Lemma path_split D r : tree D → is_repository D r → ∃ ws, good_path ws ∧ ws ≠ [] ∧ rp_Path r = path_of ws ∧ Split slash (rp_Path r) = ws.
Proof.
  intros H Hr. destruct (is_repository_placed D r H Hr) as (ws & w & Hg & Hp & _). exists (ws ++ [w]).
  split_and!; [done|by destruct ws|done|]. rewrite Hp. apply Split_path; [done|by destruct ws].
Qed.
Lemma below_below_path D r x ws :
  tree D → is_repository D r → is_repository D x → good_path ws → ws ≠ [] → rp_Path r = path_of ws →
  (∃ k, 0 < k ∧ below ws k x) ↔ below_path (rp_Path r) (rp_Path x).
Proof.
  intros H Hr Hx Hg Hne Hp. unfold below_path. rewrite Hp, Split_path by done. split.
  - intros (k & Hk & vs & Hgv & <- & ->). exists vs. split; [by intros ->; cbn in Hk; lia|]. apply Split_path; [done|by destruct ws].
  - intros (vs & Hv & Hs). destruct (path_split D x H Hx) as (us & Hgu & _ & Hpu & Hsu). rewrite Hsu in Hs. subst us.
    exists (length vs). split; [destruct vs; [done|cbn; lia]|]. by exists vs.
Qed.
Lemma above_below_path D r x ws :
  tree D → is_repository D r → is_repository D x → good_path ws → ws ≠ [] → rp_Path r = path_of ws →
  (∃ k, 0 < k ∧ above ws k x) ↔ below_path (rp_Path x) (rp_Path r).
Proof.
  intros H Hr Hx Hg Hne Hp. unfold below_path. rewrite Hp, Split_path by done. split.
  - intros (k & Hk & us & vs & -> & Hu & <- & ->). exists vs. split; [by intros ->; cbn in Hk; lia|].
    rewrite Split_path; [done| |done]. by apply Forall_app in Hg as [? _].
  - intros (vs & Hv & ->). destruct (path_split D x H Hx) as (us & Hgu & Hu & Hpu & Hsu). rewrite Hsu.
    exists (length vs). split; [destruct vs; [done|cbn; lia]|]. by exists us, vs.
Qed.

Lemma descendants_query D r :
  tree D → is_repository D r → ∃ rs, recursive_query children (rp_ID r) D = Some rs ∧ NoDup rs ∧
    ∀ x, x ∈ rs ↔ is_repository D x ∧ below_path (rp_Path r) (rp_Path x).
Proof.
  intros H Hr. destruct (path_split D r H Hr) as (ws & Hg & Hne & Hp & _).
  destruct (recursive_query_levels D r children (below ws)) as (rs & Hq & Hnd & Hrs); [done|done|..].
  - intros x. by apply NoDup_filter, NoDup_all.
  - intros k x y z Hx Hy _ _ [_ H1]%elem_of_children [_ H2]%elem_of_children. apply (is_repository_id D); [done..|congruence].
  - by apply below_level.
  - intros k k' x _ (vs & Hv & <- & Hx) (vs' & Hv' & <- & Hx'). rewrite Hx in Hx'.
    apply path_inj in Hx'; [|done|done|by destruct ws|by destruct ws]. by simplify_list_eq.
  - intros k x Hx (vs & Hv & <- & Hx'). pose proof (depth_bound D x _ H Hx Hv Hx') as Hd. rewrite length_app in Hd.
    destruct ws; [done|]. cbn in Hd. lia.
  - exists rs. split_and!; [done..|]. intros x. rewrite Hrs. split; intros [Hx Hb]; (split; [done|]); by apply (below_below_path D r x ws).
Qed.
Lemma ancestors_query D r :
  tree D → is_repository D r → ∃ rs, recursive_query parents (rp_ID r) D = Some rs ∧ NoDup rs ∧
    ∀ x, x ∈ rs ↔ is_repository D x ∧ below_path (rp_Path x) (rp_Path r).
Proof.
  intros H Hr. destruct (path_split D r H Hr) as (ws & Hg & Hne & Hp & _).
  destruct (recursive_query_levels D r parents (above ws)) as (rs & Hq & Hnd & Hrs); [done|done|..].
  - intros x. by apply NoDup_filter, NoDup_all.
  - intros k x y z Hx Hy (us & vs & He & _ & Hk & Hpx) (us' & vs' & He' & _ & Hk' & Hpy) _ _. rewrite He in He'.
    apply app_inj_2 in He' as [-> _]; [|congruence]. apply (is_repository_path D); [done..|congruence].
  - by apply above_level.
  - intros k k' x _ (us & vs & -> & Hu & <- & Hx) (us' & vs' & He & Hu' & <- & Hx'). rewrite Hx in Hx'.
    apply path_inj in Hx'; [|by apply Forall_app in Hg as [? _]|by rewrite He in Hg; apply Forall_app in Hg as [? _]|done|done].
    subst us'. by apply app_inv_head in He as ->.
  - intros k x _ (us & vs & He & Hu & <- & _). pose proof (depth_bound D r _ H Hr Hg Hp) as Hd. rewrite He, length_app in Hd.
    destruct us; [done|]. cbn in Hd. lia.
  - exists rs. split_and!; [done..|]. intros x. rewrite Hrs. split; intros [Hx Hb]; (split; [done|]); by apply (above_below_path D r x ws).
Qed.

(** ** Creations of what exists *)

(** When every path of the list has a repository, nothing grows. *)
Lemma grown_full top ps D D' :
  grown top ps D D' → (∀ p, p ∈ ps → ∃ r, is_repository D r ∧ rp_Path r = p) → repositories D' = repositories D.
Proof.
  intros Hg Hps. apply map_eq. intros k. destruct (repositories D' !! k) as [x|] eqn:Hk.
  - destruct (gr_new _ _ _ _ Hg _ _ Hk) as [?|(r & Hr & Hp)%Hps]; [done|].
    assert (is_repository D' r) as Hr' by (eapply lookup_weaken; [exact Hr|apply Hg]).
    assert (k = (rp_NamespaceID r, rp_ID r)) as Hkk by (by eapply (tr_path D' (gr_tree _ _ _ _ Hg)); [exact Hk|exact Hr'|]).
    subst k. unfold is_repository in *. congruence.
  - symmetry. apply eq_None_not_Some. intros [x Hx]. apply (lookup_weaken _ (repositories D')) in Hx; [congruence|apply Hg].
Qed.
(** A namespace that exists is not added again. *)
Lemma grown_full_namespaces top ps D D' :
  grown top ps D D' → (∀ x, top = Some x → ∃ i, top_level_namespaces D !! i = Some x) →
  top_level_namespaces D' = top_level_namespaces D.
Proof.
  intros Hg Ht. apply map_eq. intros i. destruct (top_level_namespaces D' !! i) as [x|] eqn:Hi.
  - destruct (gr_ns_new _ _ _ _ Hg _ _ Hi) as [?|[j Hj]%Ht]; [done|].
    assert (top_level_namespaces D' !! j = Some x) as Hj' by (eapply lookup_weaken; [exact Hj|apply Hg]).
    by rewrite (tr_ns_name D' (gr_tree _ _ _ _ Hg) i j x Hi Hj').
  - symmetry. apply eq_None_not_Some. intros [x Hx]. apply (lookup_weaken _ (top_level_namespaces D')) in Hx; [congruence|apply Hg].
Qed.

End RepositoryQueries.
* * *
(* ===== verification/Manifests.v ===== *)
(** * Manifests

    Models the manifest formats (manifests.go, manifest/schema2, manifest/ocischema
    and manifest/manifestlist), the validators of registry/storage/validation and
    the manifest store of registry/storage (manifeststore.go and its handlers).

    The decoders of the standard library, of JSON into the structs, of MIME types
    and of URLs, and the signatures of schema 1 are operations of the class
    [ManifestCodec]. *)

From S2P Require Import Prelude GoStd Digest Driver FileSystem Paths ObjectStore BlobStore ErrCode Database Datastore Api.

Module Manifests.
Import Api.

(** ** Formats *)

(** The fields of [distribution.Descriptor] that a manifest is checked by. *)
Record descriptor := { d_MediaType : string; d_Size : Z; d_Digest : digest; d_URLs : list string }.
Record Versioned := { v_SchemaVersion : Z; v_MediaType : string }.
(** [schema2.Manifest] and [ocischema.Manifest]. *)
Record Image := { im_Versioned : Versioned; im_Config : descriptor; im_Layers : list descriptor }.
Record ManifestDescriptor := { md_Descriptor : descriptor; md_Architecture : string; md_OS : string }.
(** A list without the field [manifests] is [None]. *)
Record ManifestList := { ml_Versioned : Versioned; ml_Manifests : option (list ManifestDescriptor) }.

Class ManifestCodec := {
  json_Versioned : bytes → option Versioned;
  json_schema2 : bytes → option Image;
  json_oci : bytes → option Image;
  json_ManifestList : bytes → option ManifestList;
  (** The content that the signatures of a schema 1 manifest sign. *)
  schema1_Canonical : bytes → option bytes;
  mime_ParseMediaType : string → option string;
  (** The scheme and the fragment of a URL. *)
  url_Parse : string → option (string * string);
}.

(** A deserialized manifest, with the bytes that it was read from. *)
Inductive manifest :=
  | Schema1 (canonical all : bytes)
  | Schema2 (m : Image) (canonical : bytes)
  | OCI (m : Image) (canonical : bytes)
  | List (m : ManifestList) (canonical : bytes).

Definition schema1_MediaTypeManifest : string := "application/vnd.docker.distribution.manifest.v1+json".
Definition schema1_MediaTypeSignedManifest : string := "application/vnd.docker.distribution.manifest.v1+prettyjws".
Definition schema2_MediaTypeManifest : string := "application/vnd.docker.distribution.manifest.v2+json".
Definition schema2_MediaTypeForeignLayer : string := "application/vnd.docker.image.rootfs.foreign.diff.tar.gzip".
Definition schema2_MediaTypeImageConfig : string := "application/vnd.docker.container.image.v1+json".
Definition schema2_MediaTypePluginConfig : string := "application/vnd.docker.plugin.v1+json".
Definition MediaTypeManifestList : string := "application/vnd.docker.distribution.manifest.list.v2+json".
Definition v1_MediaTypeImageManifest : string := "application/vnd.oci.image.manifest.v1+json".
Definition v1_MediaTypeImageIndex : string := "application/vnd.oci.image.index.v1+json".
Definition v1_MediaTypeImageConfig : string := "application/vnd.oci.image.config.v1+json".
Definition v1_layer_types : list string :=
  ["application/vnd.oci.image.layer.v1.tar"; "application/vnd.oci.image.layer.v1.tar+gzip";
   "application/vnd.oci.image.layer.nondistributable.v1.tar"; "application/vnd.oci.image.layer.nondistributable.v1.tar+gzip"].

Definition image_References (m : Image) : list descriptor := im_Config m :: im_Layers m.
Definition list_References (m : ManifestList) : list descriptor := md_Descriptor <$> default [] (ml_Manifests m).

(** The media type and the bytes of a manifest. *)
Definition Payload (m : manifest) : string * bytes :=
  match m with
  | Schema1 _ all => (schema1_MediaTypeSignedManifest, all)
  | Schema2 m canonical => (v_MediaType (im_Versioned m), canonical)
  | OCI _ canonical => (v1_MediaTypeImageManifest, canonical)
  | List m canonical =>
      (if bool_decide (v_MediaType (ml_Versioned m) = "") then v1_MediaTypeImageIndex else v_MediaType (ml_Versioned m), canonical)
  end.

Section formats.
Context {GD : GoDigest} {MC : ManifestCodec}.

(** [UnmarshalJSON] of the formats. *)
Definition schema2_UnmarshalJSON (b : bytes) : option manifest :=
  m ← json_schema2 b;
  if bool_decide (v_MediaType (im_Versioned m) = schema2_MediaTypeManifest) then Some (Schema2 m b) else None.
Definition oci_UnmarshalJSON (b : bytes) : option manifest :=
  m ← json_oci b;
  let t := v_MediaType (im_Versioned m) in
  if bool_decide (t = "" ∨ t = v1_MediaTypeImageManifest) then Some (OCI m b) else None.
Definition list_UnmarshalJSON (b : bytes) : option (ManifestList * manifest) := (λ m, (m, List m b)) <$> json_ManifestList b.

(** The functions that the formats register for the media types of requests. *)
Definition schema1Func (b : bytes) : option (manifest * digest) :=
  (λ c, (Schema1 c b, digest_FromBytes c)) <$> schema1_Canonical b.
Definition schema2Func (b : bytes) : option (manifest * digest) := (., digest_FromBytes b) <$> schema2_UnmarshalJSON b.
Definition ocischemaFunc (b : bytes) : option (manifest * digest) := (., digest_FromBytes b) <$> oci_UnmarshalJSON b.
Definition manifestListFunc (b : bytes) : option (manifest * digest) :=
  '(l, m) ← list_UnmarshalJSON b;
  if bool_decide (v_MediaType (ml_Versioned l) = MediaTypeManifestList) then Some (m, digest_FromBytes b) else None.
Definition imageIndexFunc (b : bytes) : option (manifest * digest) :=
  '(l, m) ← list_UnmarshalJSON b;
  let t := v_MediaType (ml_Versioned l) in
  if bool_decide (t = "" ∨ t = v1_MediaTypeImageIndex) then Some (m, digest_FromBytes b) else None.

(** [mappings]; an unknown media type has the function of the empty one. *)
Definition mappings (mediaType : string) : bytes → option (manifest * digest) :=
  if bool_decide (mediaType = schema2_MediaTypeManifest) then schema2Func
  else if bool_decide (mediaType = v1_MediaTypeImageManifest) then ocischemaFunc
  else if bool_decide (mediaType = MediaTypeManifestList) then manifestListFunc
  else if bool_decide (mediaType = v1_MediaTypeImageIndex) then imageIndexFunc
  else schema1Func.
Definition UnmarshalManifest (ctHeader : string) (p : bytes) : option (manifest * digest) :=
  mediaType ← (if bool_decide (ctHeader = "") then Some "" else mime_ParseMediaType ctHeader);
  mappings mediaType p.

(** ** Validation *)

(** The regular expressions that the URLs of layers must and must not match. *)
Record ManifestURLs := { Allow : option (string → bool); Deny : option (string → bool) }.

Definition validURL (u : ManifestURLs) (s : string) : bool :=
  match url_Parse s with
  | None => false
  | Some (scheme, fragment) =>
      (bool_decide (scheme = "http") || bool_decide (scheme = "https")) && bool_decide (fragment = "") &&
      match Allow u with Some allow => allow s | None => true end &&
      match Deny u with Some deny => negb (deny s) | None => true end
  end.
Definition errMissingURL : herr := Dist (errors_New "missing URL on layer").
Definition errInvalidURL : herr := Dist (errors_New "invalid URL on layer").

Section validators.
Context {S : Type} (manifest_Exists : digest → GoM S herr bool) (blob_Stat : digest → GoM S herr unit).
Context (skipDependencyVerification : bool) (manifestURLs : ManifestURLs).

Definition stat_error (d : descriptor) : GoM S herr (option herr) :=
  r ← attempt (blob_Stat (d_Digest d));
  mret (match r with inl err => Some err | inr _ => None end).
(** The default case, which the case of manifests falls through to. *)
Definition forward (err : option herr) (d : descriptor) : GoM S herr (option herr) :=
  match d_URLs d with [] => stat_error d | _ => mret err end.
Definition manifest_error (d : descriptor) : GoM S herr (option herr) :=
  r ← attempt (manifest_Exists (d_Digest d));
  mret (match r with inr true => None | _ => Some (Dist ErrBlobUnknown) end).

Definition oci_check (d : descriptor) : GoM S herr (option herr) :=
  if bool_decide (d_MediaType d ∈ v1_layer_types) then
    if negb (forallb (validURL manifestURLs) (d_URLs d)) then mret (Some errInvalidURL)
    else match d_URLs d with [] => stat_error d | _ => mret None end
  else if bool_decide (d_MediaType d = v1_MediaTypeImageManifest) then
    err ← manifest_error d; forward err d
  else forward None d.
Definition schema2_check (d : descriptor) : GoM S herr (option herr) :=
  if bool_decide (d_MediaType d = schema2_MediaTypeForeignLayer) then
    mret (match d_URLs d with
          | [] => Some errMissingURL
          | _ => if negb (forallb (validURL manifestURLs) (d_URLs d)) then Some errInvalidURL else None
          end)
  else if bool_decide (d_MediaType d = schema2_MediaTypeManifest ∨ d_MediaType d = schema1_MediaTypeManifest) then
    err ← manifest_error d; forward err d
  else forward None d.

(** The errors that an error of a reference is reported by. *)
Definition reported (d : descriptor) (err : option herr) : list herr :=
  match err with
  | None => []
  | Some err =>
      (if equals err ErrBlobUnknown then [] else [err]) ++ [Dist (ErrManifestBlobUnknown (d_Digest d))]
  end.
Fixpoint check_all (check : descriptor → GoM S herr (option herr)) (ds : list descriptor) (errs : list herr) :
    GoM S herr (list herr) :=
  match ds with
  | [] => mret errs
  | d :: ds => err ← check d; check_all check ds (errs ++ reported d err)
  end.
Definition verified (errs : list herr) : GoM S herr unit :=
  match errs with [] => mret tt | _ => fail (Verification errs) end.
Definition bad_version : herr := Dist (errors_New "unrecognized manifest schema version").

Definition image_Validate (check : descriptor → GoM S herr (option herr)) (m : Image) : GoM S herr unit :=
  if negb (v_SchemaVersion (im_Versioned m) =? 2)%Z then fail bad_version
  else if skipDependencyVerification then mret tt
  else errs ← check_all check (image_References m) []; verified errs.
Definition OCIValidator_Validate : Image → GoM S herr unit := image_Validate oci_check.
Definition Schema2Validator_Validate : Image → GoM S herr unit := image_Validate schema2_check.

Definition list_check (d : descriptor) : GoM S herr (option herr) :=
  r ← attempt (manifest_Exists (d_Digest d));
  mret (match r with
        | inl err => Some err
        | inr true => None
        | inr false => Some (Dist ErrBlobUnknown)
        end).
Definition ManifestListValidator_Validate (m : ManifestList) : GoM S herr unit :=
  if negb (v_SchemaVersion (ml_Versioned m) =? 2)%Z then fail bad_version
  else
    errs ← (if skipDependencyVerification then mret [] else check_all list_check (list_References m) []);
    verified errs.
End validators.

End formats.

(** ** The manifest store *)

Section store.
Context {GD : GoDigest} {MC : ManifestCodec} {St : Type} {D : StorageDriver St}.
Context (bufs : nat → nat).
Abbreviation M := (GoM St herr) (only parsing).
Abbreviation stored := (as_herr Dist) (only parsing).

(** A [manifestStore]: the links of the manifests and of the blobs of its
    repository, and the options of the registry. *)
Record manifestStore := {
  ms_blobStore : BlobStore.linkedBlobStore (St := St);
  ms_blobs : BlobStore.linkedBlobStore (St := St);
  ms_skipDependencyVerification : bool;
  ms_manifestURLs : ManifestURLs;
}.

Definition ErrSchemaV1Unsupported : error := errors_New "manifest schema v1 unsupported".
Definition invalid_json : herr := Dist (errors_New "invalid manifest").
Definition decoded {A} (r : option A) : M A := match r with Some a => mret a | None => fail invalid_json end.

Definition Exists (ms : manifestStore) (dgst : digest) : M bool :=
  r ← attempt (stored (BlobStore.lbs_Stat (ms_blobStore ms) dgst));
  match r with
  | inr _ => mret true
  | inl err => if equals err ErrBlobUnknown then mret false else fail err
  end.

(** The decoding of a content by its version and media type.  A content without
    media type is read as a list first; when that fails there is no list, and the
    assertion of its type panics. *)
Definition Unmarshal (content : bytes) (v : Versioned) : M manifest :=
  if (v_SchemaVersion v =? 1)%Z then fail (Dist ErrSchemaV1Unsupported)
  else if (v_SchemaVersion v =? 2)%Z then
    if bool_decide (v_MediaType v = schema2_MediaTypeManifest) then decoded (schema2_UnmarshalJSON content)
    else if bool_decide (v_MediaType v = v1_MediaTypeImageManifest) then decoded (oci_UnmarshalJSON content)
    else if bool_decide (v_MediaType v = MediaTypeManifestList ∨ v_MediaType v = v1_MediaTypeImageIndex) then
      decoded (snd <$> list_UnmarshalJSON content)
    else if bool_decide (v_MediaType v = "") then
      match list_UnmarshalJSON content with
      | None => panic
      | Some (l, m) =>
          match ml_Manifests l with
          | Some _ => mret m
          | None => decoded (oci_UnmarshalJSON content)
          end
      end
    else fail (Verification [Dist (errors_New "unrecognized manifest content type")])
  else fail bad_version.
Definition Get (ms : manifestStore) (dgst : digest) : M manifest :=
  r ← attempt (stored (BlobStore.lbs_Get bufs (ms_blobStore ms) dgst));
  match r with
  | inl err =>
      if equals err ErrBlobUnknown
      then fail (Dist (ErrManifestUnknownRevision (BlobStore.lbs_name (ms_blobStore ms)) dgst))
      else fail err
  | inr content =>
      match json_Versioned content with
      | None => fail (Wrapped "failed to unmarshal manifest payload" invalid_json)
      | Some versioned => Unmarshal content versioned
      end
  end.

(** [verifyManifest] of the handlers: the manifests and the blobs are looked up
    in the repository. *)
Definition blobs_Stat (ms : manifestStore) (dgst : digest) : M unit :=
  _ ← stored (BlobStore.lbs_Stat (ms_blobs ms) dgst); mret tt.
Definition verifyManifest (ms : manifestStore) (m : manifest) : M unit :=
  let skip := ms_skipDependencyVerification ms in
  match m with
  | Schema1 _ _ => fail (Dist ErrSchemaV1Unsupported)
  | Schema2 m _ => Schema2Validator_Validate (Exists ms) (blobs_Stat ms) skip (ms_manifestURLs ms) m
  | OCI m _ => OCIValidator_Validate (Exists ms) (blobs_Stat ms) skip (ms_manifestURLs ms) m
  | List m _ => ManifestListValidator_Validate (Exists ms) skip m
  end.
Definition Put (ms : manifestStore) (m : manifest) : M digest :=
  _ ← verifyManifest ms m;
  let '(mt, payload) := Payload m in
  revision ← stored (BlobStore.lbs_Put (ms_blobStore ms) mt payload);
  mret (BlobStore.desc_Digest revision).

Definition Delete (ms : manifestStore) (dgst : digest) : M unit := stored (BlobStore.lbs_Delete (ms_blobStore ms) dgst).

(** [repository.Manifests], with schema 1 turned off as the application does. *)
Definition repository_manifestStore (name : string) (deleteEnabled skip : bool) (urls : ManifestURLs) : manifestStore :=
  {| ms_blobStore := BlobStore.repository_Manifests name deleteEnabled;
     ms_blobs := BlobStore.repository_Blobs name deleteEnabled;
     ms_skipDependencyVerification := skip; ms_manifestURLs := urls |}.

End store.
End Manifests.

Exercise — Report each line of the material above where the word "errInvalidURL" appears.

Output below —
Definition errInvalidURL : herr := Dist (errors_New "invalid URL on layer").
    if negb (forallb (validURL manifestURLs) (d_URLs d)) then mret (Some errInvalidURL)
          | _ => if negb (forallb (validURL manifestURLs) (d_URLs d)) then Some errInvalidURL else None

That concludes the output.